Noticiana
- Conservation status: FAO (2007): no data; DAD-IS (2025): at risk/endangered ;
- Country of origin: Italy
- Distribution: south-eastern Sicily
- Use: dual-purpose, primarily for milk

Traits
- Weight: Male: 85 kg; Female: 55 kg;
- Height: Male: 85 cm; Female: 75 cm;
- Wool colour: white
- Face colour: brick-red
- Horn status: usually hornless

Notes
- lop-eared

= Noticiana =

Breed of sheep

The Noticiana is an Italian breed of domestic sheep indigenous to the inland parts of the province of Syracuse, in the south-eastern part of the Mediterranean island of Sicily, in southern Italy. Its name derives from that of the town and comune of Noto. It is raised in the province of Syracuse and in neighbouring parts of that of Ragusa. It is a southern Mediterranean breed, and derives from the Comisana.
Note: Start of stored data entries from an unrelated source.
Lemma get_branch_loop_run offs rest : forall s l n r,
  live s l -> valid_path (ic_of (s_blocksize_bits s)) offs -> (0 < n <= length offs)%nat ->
  drop n offs = rest -> (forall k, (0 < k <= n)%nat -> nodev s l (take k offs) <> 0) ->
  kwp (get_branch_loop other_tasks ino rest (entries s l offs n) (entry s l offs (n - 1)))
    (with_ref (r ⊎ refs (held (entries s l offs n))) s)
    (fun res s' => let '(chain, complete, err) := res in exists s1, s' = with_ref (r ⊎ refs (held chain)) s1 /\
      R s s1 /\ k_ref s1 = k_ref s /\ s_blocksize_bits s1 = s_blocksize_bits s /\ branch s s1 offs chain complete err).
Proof.
  induction rest as [|o rest IH]; intros s l n r L V Hn Hrest Hnz; cbn [get_branch_loop].
  - assert (n = length offs) as ->. { apply (f_equal length) in Hrest. rewrite length_drop in Hrest. cbn in Hrest. lia. }
    apply kwp_ret. exists s. split; [done|]. split; [apply (rl_refl Hrely)|]. do 2 (split; [done|]).
    apply branch_found; [done|]. specialize (Hnz (length offs) ltac:(lia)). by rewrite firstn_all in Hnz.
  - assert (Hlen : (n < length offs)%nat).
    { apply (f_equal length) in Hrest. rewrite length_drop in Hrest. cbn in Hrest. lia. }
    assert (Ho : o = nth n offs 0).
    { symmetry. apply nth_lookup_Some. apply (f_equal (lookup 0%nat)) in Hrest. by rewrite lookup_drop, Nat.add_0_r in Hrest. }
    assert (Hrest' : drop (S n) offs = rest).
    { rewrite <- Nat.add_1_r, <- drop_drop, Hrest. done. }
    rewrite key_entry. replace (S (n - 1)) with n by lia. pose proof (Hnz n ltac:(lia)) as Hb.
    destruct L as (sbi' & Hs & T). assert (L : live s l) by (by exists sbi').
    destruct (nodev_range sbi' ino s l (take n offs) T) as (_ & _ & m & Hm); [apply valid_take; [done|lia]|done|].
    apply kwp_bind, kwp_bread; cycle 1.
    { intros [Hr|Hr]; cbn [k_buf with_ref] in Hr; [|congruence]. apply kwp_bind.
      eapply kwp_mono; [by apply (other_run s l)|]. intros _ s' (s1 & l1 & -> & HR & Hr1 & Hb1 & L1).
      apply kwp_ret. exists s1. do 4 (split; [done|]).
      apply (branch_eio s s1 offs s l l1 n); try done; [apply (rl_refl Hrely)|lia]. }
    intros _ _. cbn [k_ref with_ref]. apply kwp_bind.
    eapply kwp_mono; [by apply (other_run s l)|]. intros _ s' (s1 & l1 & -> & HR & Hr1 & Hb1 & L1).
    destruct L1 as (sbi1 & Hs1 & T1). assert (L1 : live s1 l1) by (by exists sbi1).
    set (b := nodev s l (take n offs)) in *. set (r1 := r ⊎ refs (held (entries s l offs n)) ⊎ {[+ b +]}).
    destruct (verify_chain_run sbi1 ino (with_ref r1 s1) l1 s l offs n) as (ok & Ev & Hok).
    { by apply tree_at_ref. } { cbn [s_blocksize_bits with_ref]. by rewrite Hb1. } { lia. }
    { intros k Hk. apply Hnz. lia. }
    apply kwp_bind. eexists _, _. split; [exact Ev|]. cbn beta. change (entries (with_ref r1 s1)) with (entries s1) in Hok.
    destruct ok; cbn [negb].
    + destruct Hok as [Heq _]. specialize (Heq eq_refl).
      assert (Eb : b = nodev s1 l1 (take n offs)) by (apply (entries_nodev s l s1 l1 offs n); [done|lia]).
      apply kwp_bind. eexists _, _. split; [subst o; apply (add_chain_run s1 l1 offs n r1 b); [done|by rewrite Hb1|lia|done|done]|].
      rewrite key_entry, Heq, <- entries_S.
      assert (Hr : with_ref r1 s1 = with_ref (r ⊎ refs (held (entries s1 l1 offs (S n)))) s1).
      { unfold r1. f_equal. rewrite held_entries_S, Heq, <- Eb by lia.
        rewrite <- refs_app. change (refs [b]) with ({[+ b +]} ⊎ (∅ : gmultiset Z)). by rewrite (right_id_L ∅ (⊎)). }
      rewrite Hr. destruct (Z.eqb_spec (nodev s1 l1 (take (S n) offs)) 0) as [H0|H0].
      * apply kwp_ret. exists s1. do 4 (split; [done|]). apply branch_hole; [done|lia| |done].
        intros k Hk. rewrite <- (entries_nodev s l s1 l1 offs n) by (done || lia). apply Hnz. lia.
      * pose proof (IH s1 l1 (S n) r) as IH1. rewrite Nat.sub_1_r in IH1. cbn [Nat.pred] in IH1.
        eapply kwp_mono; [apply IH1; [done|by rewrite Hb1|lia|done|]|].
        { intros k Hk. destruct (decide (k = S n)) as [->|]; [done|].
          rewrite <- (entries_nodev s l s1 l1 offs n) by (done || lia). apply Hnz. lia. }
        intros [[chain c] e] s' (s2 & -> & HR2 & Hr2 & Hb2 & B). exists s2.
        split; [done|]. split; [by eapply (rl_trans Hrely)|]. split; [congruence|]. split; [congruence|].
        by eapply branch_mono.
    + apply kwp_bind. eapply kwp_mod. cbn [k_ref with_ref]. apply kwp_ret. exists s1. split.
      { cbn [k_ref with_ref]. change (with_ref ?x (with_ref _ s1)) with (with_ref x s1). f_equal. unfold r1.
        generalize (r ⊎ refs (held (entries s l offs n))). clear. intros X. multiset_solver. }
      do 3 (split; [done|]). eapply (branch_changed s s1 offs s l l1 n); try done; [apply (rl_refl Hrely)|lia|].
      intros Hd. by apply Hok in Hd.
Qed.

(** [get_branch] ends in one of the four ways, and holds the buffers of the chain. *)
Lemma get_branch_run offs s l r :
  live s l -> valid_path (ic_of (s_blocksize_bits s)) offs ->
  kwp (get_branch other_tasks ino offs) (with_ref r s)
    (fun res s' => let '(chain, complete, err) := res in exists s1, s' = with_ref (r ⊎ refs (held chain)) s1 /\
      R s s1 /\ k_ref s1 = k_ref s /\ s_blocksize_bits s1 = s_blocksize_bits s /\ branch s s1 offs chain complete err).
Proof.
  intros L V. destruct offs as [|o offs]; [done|]. cbn [get_branch]. destruct L as (sbi' & Hs & T).
  assert (L : live s l) by (by exists sbi'). apply kwp_bind. unfold add_chain. apply kwp_bind.
  eexists _, _. split; [apply (entry_read sbi' ino (with_ref r s) l (o :: offs) 0)|]; [by apply tree_at_ref|done|cbn; lia|done|].
  apply kwp_ret. cbn [key]. change (nodev (with_ref r s)) with (nodev s).
  change (Ind (PInode o) (nodev s l (take 1 (o :: offs))) None) with (entry s l (o :: offs) 0).
  assert (Hr : with_ref r s = with_ref (r ⊎ refs (held [entry s l (o :: offs) 0])) s).
  { f_equal. change (refs (held _)) with (∅ : gmultiset Z). by rewrite (right_id_L ∅ (⊎)). }
  rewrite Hr. destruct (Z.eqb_spec (nodev s l (take 1 (o :: offs))) 0) as [H0|H0].
  - apply kwp_ret. exists s. split; [done|]. split; [apply (rl_refl Hrely)|]. do 2 (split; [done|]).
    apply (branch_hole s s (o :: offs) l 1); [done|cbn; lia|lia|done].
  - apply (get_branch_loop_run (o :: offs) offs s l 1 r); [done|done|cbn; lia|done|].
    intros k Hk. by replace k with 1%nat by lia.
Qed.

(** What a lookup along [path] that started in state [s] and ended in [s1] returns. *)
Inductive mapping (s s1 : kst) (path : list Z) : option errno -> option (Z * bool) -> Prop :=
| mapping_found l1 :
    live s1 l1 -> nodev s1 l1 path <> 0 -> mapping s s1 path None (Some (nodev s1 l1 path, false))
| mapping_hole l1 : live s1 l1 -> nodev s1 l1 path = 0 -> mapping s s1 path None None
| mapping_unreadable s0 l0 n :
    R s s0 -> R s0 s1 -> live s0 l0 -> (0 < n < length path)%nat -> nodev s0 l0 (take n path) <> 0 ->
    read_ok (nodev s0 l0 (take n path)) = false -> mapping s s1 path (Some EIO) None
| mapping_changed s0 l0 l1 n :
    R s s0 -> R s0 s1 -> live s0 l0 -> live s1 l1 -> (0 < n < length path)%nat ->
    entries s0 l0 path n <> entries s1 l1 path n -> mapping s s1 path (Some EAGAIN) None.
End interference.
The Noticiana is one of the forty-two autochthonous local sheep breeds of limited distribution for which a herd-book is kept by the Associazione Nazionale della Pastorizia, the Italian national association of sheep-breeders. However the herd-book is apparently empty and none have been reported for many years. The numbers and conservation status of the breed are unknown.

The milk yield of the Noticiana averages 35 litres in 100 days for primiparous ewes, and 80 litres in 200 days for pluriparous ones. The milk is used to make the regional cheeses of the Val di Noto area, fresh and peppered pecorino, and ricotta.